* [Task requirements]
Every line in the following data that has "Import" counts toward the total; state that total alone.

▶

(* ===== verification/Buddy.v ===== *)
(** * mballoc.c: the buddy structure of a block group

    A group has a bitmap of its clusters and a buddy block: for every order from 1 to
    blocksize_bits + 1 a bitmap of the chunks of 2^order clusters, a clear bit meaning
    that the chunk is free as a whole and not part of a larger free one. Both buffers
    are numbers whose bits are the bits of the buffer in little-endian order; a pointer
    into one is a byte offset. An access outside of a buffer or of bb_counters is the
    outcome [Bug], as is BUG_ON. *)

From S2P Require Import Prelude Balloc FreeSpace.
From stdpp Require Import options.

Local Open Scope Z_scope.

(** ** State *)

(** struct ext4_group_info; the bits NEED_INIT and BBITMAP_CORRUPT of bb_state are
    booleans. *)
Record ext4_group_info := {
  bb_need_init : bool;
  bb_corrupt : bool;
  bb_first_free : Z;
  bb_free : Z;
  bb_fragments : Z;
  bb_largest_free_order : Z;
  bb_counters : list Z;
}.

(** The group a struct ext4_buddy gives access to, and the file system's count of
    free clusters. *)
Record ext4_buddy := {
  bd_bitmap : Z;
  bd_buddy : Z;
  bd_info : ext4_group_info;
  s_freeclusters : Z;
}.

Definition set_info (f : ext4_group_info → ext4_group_info) (s : ext4_buddy) : ext4_buddy :=
  {| bd_bitmap := bd_bitmap s; bd_buddy := bd_buddy s; bd_info := f (bd_info s); s_freeclusters := s_freeclusters s |}.
Definition set_first_free (v : Z) (g : ext4_group_info) : ext4_group_info :=
  {| bb_need_init := bb_need_init g; bb_corrupt := bb_corrupt g; bb_first_free := v; bb_free := bb_free g;
     bb_fragments := bb_fragments g; bb_largest_free_order := bb_largest_free_order g; bb_counters := bb_counters g |}.
Definition set_free (v : Z) (g : ext4_group_info) : ext4_group_info :=
  {| bb_need_init := bb_need_init g; bb_corrupt := bb_corrupt g; bb_first_free := bb_first_free g; bb_free := v;
     bb_fragments := bb_fragments g; bb_largest_free_order := bb_largest_free_order g; bb_counters := bb_counters g |}.
Definition set_fragments (v : Z) (g : ext4_group_info) : ext4_group_info :=
  {| bb_need_init := bb_need_init g; bb_corrupt := bb_corrupt g; bb_first_free := bb_first_free g; bb_free := bb_free g;
     bb_fragments := v; bb_largest_free_order := bb_largest_free_order g; bb_counters := bb_counters g |}.
Definition set_largest (v : Z) (g : ext4_group_info) : ext4_group_info :=
  {| bb_need_init := bb_need_init g; bb_corrupt := bb_corrupt g; bb_first_free := bb_first_free g; bb_free := bb_free g;
     bb_fragments := bb_fragments g; bb_largest_free_order := v; bb_counters := bb_counters g |}.
Definition set_counters (v : list Z) (g : ext4_group_info) : ext4_group_info :=
  {| bb_need_init := bb_need_init g; bb_corrupt := bb_corrupt g; bb_first_free := bb_first_free g; bb_free := bb_free g;
     bb_fragments := bb_fragments g; bb_largest_free_order := bb_largest_free_order g; bb_counters := v |}.
Definition set_state (need corrupt : bool) (g : ext4_group_info) : ext4_group_info :=
  {| bb_need_init := need; bb_corrupt := corrupt; bb_first_free := bb_first_free g; bb_free := bb_free g;
     bb_fragments := bb_fragments g; bb_largest_free_order := bb_largest_free_order g; bb_counters := bb_counters g |}.

Abbreviation BM := (M ext4_buddy).

(** fls and ffs of the kernel: the position of the highest and of the lowest bit, from
    1 on, 0 for 0 *)
Definition fls (x : Z) : Z := if x =? 0 then 0 else Z.log2 x + 1.
Fixpoint trailing_zeros (p : positive) : nat := match p with xO p => S (trailing_zeros p) | _ => O end.
Definition ffs (x : Z) : Z := match x with Zpos p => Z.of_nat (trailing_zeros p) + 1 | _ => 0 end.

(** ext4_find_next_bit(addr, size, offset), with [n] = size - offset *)
Fixpoint find_next_bit (n : nat) (bitmap off : Z) : Z :=
  match n with
  | O => off
  | S n' => if Z.testbit bitmap off then off else find_next_bit n' bitmap (off + 1)
  end.

Definition ext4_find_next_bit (bitmap size off : Z) : Z := find_next_bit (Z.to_nat (size - off)) bitmap off.

(** A pointer into the bitmap or the buddy block: a byte offset *)
Inductive buffer := Bitmap | Buddy.
Definition ptr : Type := buffer * Z.
Definition contents (s : ext4_buddy) (p : ptr) : Z :=
  match p.1 with Bitmap => bd_bitmap s | Buddy => bd_buddy s end.
Definition update (p : ptr) (v : Z) (s : ext4_buddy) : ext4_buddy :=
  match p.1 with
  | Bitmap => {| bd_bitmap := v; bd_buddy := bd_buddy s; bd_info := bd_info s; s_freeclusters := s_freeclusters s |}
  | Buddy => {| bd_bitmap := bd_bitmap s; bd_buddy := v; bd_info := bd_info s; s_freeclusters := s_freeclusters s |}
  end.

(** The bit number and address aligned to a word of 64 bits *)
Definition mb_correct_addr_and_bit (bit addr : Z) : Z * Z :=
  (bit + Z.shiftl (Z.land addr 7) 3, Z.land addr (Z.lnot 7)).

Section buddy.
(** s_blocksize_bits, EXT4_CLUSTERS_PER_GROUP(sb) and the number of the group *)
Context (blkbits : nat) (clusters_per_group bd_group : Z).

(** ** Tables of ext4_mb_init *)

Fixpoint mb_table_loop (n : nat) (offset offset_incr max : Z) : list (Z * Z) :=
  match n with
  | O => []
  | S n => (offset, max) :: mb_table_loop n (offset + offset_incr) (Z.shiftr offset_incr 1) (Z.shiftr max 1)
  end.

Definition s_blocksize : Z := Z.shiftl 1 (Z.of_nat blkbits).

(** s_mb_offsets and s_mb_maxs, by order *)
Definition mb_tables : list (Z * Z) :=
  (0, Z.shiftl s_blocksize 3) ::
  mb_table_loop (blkbits + 1) 0 (Z.shiftl 1 (Z.of_nat blkbits - 1)) (Z.shiftl s_blocksize 2).

Definition s_mb_offsets (order : nat) : Z := (nth order mb_tables (0, 0)).1.
Definition s_mb_maxs (order : nat) : Z := (nth order mb_tables (0, 0)).2.

(** ** Bits *)

(** The position of a bit in its buffer *)
Definition bit_pos (bit : Z) (p : ptr) : Z :=
  let '(bit, addr) := mb_correct_addr_and_bit bit p.2 in 8 * addr + bit.

Definition with_bit {A} (bit : Z) (p : ptr) (k : Z → BM A) : BM A :=
  let pos := bit_pos bit p in
  if (0 <=? pos) && (pos <? 8 * s_blocksize) then k pos else bug.

Definition mb_test_bit (bit : Z) (p : ptr) : BM bool :=
  with_bit bit p (λ pos, gets (λ s, Z.testbit (contents s p) pos)).
Definition mb_set_bit (bit : Z) (p : ptr) : BM unit :=
  with_bit bit p (λ pos, modify (λ s, update p (Z.setbit (contents s p) pos) s)).
Definition mb_clear_bit (bit : Z) (p : ptr) : BM unit :=
  with_bit bit p (λ pos, modify (λ s, update p (Z.clearbit (contents s p) pos) s)).
Definition mb_test_and_clear_bit (bit : Z) (p : ptr) : BM bool :=
  r ← mb_test_bit bit p; mb_clear_bit bit p;; mret r.

(** The search may only run inside of the buffer. *)
Definition find_bit (find : Z → Z → Z → Z) (p : ptr) (max start : Z) : BM Z := λ s,
  let '(fix_, addr) := mb_correct_addr_and_bit 0 p.2 in
  let tmpmax := max + fix_ in
  let start := start + fix_ in
  if (start <? tmpmax) && negb (8 * addr + tmpmax <=? 8 * s_blocksize) then Bug
  else
    let ret := find (Z.shiftr (contents s p) (8 * addr)) tmpmax start - fix_ in
    Ret (if max <? ret then max else ret) s.

Definition mb_find_next_zero_bit : ptr → Z → Z → BM Z := find_bit ext4_find_next_zero_bit.
Definition mb_find_next_bit : ptr → Z → Z → BM Z := find_bit ext4_find_next_bit.

(** The 32-bit word at byte [off] behind [p] *)
Definition with_word {A} (off : Z) (p : ptr) (k : Z → BM A) : BM A :=
  let pos := 8 * (p.2 + off) in
  if (0 <=? pos) && (pos + 32 <=? 8 * s_blocksize) then k pos else bug.
Definition load_word (off : Z) (p : ptr) : BM Z :=
  with_word off p (λ pos, gets (λ s, Z.land (Z.shiftr (contents s p) pos) (Z.ones 32))).
Definition zero_word (off : Z) (p : ptr) : BM unit :=
  with_word off p (λ pos, modify (λ s, update p (Z.ldiff (contents s p) (Z.shiftl (Z.ones 32) pos)) s)).
Definition fill_word (off : Z) (p : ptr) : BM unit :=
  with_word off p (λ pos, modify (λ s, update p (Z.lor (contents s p) (Z.shiftl (Z.ones 32) pos)) s)).

(** The loops below run to the bit [len], which the C variable holds after
    len = cur + len; [n] bounds the number of turns. *)
Definition whole_word (cur len : Z) : bool := (Z.land cur 31 =? 0) && (32 <=? len - cur).

Fixpoint clear_bits_loop (n : nat) (p : ptr) (cur len : Z) : BM unit :=
  match n with
  | O => no_fuel
  | S n =>
      if negb (cur <? len) then mret tt
      else if whole_word cur len then
        zero_word (Z.shiftr cur 3) p;; clear_bits_loop n p (cur + 32) len
      else
        mb_clear_bit cur p;; clear_bits_loop n p (cur + 1) len
  end.
Definition mb_clear_bits (p : ptr) (cur len : Z) : BM unit :=
  clear_bits_loop (S (Z.to_nat len)) p cur (cur + len).

Fixpoint test_and_clear_loop (n : nat) (p : ptr) (cur len zero_bit : Z) : BM Z :=
  match n with
  | O => no_fuel
  | S n =>
      if negb (cur <? len) then mret zero_bit
      else if whole_word cur len then
        w ← load_word (Z.shiftr cur 3) p;
        zero_bit ← (if negb (w =? Z.ones 32) && (zero_bit =? -1)
                    then z ← mb_find_next_zero_bit (p.1, p.2 + Z.shiftr cur 3) 32 0; mret (cur + z)
                    else mret zero_bit);
        zero_word (Z.shiftr cur 3) p;;
        test_and_clear_loop n p (cur + 32) len zero_bit
      else
        t ← mb_test_and_clear_bit cur p;
        test_and_clear_loop n p (cur + 1) len (if negb t && (zero_bit =? -1) then cur else zero_bit)
  end.
Definition mb_test_and_clear_bits (p : ptr) (cur len : Z) : BM Z :=
  test_and_clear_loop (S (Z.to_nat len)) p cur (cur + len) (-1).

◀

* [Answer space]
2